Use aidb.create_semantic_kb() to create a semantic knowledge base:

SELECT aidb.create_semantic_kb(
    name,              -- TEXT: unique identifier
    model,             -- TEXT: embedding model name (must exist)
    schemas,           -- TEXT[]: PostgreSQL schemas to monitor
    auto_processing,   -- TEXT: 'Live', 'Background', or 'Disabled'
    bypass_triggers,   -- BOOLEAN: skip DDL triggers (default: FALSE)
    vector_index       -- JSONB: index configuration (default: NULL)
);

Example

SELECT aidb.create_semantic_kb(
    'analytics_kb',
    'my_embedding_model',
    ARRAY['public', 'sales', 'analytics'],
    'Background',
    FALSE,
    aidb.vector_index_hnsw_config(m => 16, ef_construction => 64)
);

Auto-processing modes

Auto-processing determines how the knowledge base stays synchronized with schema changes. Choosing the right mode depends on your environment and requirements.

Live mode

SELECT aidb.create_semantic_kb('my_kb', 'my_model', ARRAY['public'], 'Live');

DDL event triggers fire immediately when schema changes occur. The knowledge base updates synchronously within the same transaction.

When to use:

Development environments where you want instant searchability after schema changes
Small schemas where vectorization overhead is negligible
Scenarios requiring guaranteed consistency between schema and knowledge base

Trade-offs:

Adds latency to DDL operations (each change triggers vectorization)
May slow down bulk schema migrations

Background mode

SELECT aidb.create_semantic_kb('my_kb', 'my_model', ARRAY['public'], 'Background');

DDL triggers log changes to a state table. A background worker periodically processes the queue and updates the knowledge base asynchronously.

When to use:

Production environments where schema change performance matters
Large schemas with frequent changes
Bulk migrations or schema-heavy deployments
When slight staleness (seconds to minutes) is acceptable

Trade-offs:

Knowledge base may lag behind actual schema by the sync interval
Requires background worker to be running

Bypass triggers option

SELECT aidb.create_semantic_kb('my_kb', 'my_model', ARRAY['public'], 'Background', TRUE);

When bypass_triggers is TRUE for background mode semantic knowledge bases, no DDL event triggers are installed. Instead, background mode periodically diffs system catalogs against the knowledge base to detect changes.

When to use:

Environments where event triggers are prohibited by policy
Managed database services that restrict trigger creation
Databases with existing trigger conflicts

Disabled mode

SELECT aidb.create_semantic_kb('my_kb', 'my_model', ARRAY['public'], 'Disabled');

No triggers are installed. The knowledge base only updates when you explicitly call refresh_semantic_kb().

When to use:

Static reference schemas that rarely change
Environments where DDL triggers are restricted or prohibited
When you want explicit control over when re-indexing occurs
Initial bulk loading before switching to Live or Background mode

Trade-offs:

Knowledge base becomes stale until manually refreshed
Requires operational discipline to keep synchronized

Search functions

The search functions enable different types of schema discovery. Each is optimized for specific use cases.
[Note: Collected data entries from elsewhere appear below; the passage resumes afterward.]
(* ===== verification/ExpertCacheClaims.v ===== *)
(** What the expert cache promises: its budget, stable reads, correct layers, and that waiting ends. *)
From stdpp Require Import strings gmap sorting.
From S2P Require Import Prelude StorageLayouts ArtifactBinder ArtifactLoad ExpertBank ExpertCache ExpertCacheInv ExpertCacheRun ExpertGroups ExpertCacheLayer ExpertAdmit ExpertSteps.

(** * The budget *)
Lemma pool_bytes_value : kFlashNextRoutedExpertLayers * kExpertSlotBytes = 132722688.
Proof. reflexivity. Qed.

Lemma slots_bounds maximum weights : 0 <= maximum <= 512 -> 0 <= weights ->
  let n := Z.min maximum (weights / 132722688) in
  0 <= n <= maximum /\ n * 132722688 <= weights /\ (n < maximum -> weights < (n + 1) * 132722688) /\
  wrap64 (wrap64 (n * kFlashNextRoutedExpertLayers) * kExpertSlotBytes) = n * 132722688.
Proof.
  intros Hm Hw. cbv zeta. set (q := weights / 132722688).
  assert (Hq : 0 <= q /\ q * 132722688 <= weights < (q + 1) * 132722688).
  { unfold q. pose proof (Z.div_mod weights 132722688 ltac:(done)). pose proof (Z.mod_pos_bound weights 132722688 ltac:(done)). nia. }
  split; [lia|]. split; [lia|]. split; [lia|]. unfold kFlashNextRoutedExpertLayers. rewrite slot_bytes_value.
  rewrite (wrap64_small (Z.min maximum q * 48)) by (unfold U64_MAX; lia). rewrite wrap64_small by (unfold U64_MAX; lia). lia.
Qed.
Lemma emit_ok fuel nodes chain begin_ max p o : chain_ok nodes chain -> (length chain - p <= fuel)%nat -> (p <= length chain)%nat -> vsize (bo_ids o) < max ->
  exists o', emit_nodes fuel nodes begin_ max (default (-1) (chain !! p)) o = Ok (vsize (bo_ids o) + Z.of_nat (length chain - p) <? max, o') /\
    bo_ids o' = take (Z.to_nat max) (bo_ids o ++ drop p (symbols nodes chain)) /\ bo_word_ends o' = bo_word_ends o /\
    (vsize (bo_ids o) + Z.of_nat (length chain - p) < max -> bo_token_ends o' = bo_token_ends o ++ map (Z.add begin_) (drop p (ends chain))).
Proof.
  intros Hc. revert p o. induction fuel as [|fuel IH]; intros p o Hf Hp Hm.
  { assert (p = length chain) as -> by lia. by apply emit_end. }
  destruct (chain !! p) as [i|] eqn:Hi.
  2: { apply lookup_ge_None in Hi. assert (p = length chain) as -> by lia. rewrite <- (lookup_ge_None_2 chain (length chain)) by lia. by apply emit_end. }
  pose proof (chain_range nodes chain p i Hc Hi) as Hr. pose proof (lookup_lt_Some _ _ _ Hi) as Hlt. destruct (cn_node _ _ Hc p i Hi) as (nd & Hnd & _ & _ & _ & Hnext & Hend).
  cbn [emit_nodes default from_option id]. rewrite (proj2 (Z.ltb_ge i 0)) by lia. unfold vat. rewrite Hnd. cbn [mbind result_bind bo_ids]. set (o1 := mkOutput _ _ _).
  assert (Hsym : drop p (symbols nodes chain) = nd_symbol nd :: drop (S p) (symbols nodes chain)).
  { apply drop_S. unfold symbols. rewrite list_lookup_fmap, Hi. cbn. unfold symbol_at. by rewrite Hnd. }
  rewrite vsize_app, vsize_cons. change (vsize (@nil Z)) with 0. rewrite Z.add_0_r. destruct (Z.eqb_spec (vsize (bo_ids o) + 1) max) as [Em|Em].
  - exists o1. rewrite (proj2 (Z.ltb_ge _ max)) by lia. split; [done|]. split; [|split; [done|lia]]. subst o1; cbn [bo_ids]. rewrite Hsym. change (nd_symbol nd :: drop (S p) (symbols nodes chain)) with ([nd_symbol nd] ++ drop (S p) (symbols nodes chain)). rewrite app_assoc.
    rewrite take_app_length'; [done|]. rewrite length_app. cbn. unfold vsize in Em. lia.
  - rewrite Hnext. destruct (IH (S p) o1) as (o' & E & Hids & Hw & Hends); [lia|lia|subst o1; cbn [bo_ids]; rewrite vsize_app, vsize_cons; change (vsize (@nil Z)) with 0; lia|].
    assert (Hsz1 : vsize (bo_ids o1) = vsize (bo_ids o) + 1) by (subst o1; cbn [bo_ids]; rewrite vsize_app, vsize_cons; change (vsize (@nil Z)) with 0; lia).
    rewrite Hsz1 in *. exists o'. replace (vsize (bo_ids o) + Z.of_nat (length chain - p)) with (vsize (bo_ids o) + 1 + Z.of_nat (length chain - S p)) by lia. split; [exact E|].
    split; [rewrite Hids, Hsym; subst o1; cbn [bo_ids]; by rewrite <- app_assoc|]. split; [done|]. intros Hlt'. rewrite Hends by done. subst o1; cbn [bo_token_ends]. rewrite <- app_assoc. f_equal.
    rewrite (drop_S (ends chain) (nd_end nd) p); [done|]. rewrite (ends_lookup chain p i Hi). by rewrite Hend.
Qed.
End Merging.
get_metadata — general purpose search

Returns all indexed entities (tables, views, columns) matching your query. This is the most flexible search function.

SELECT schema_name, relation_name, column_name, entity_type, definition, similarity
FROM aidb.get_metadata(
    'my_kb',           -- knowledge base name
    'user profiles',   -- natural language query
    0.8,               -- minimum similarity threshold (0.0-1.0)
    10,                -- maximum results
    0                  -- offset for pagination
);

Use cases:

Exploring an unfamiliar schema ("what tables relate to billing?")
Finding all schema elements matching a concept
Text-to-SQL context retrieval

Returned columns:

Column	Description
`schema_name`	PostgreSQL schema containing the entity
`relation_name`	Table or view name
`column_name`	Column name (NULL for tables/views)
`entity_type`	`Table`, `View`, `Column`, or `Alias`
`definition`	Full DDL definition (e.g., `price numeric(10,2) NOT NULL DEFAULT 0.00`)
`comment`	Database comment if present
`similarity`	Cosine similarity score (higher = more relevant)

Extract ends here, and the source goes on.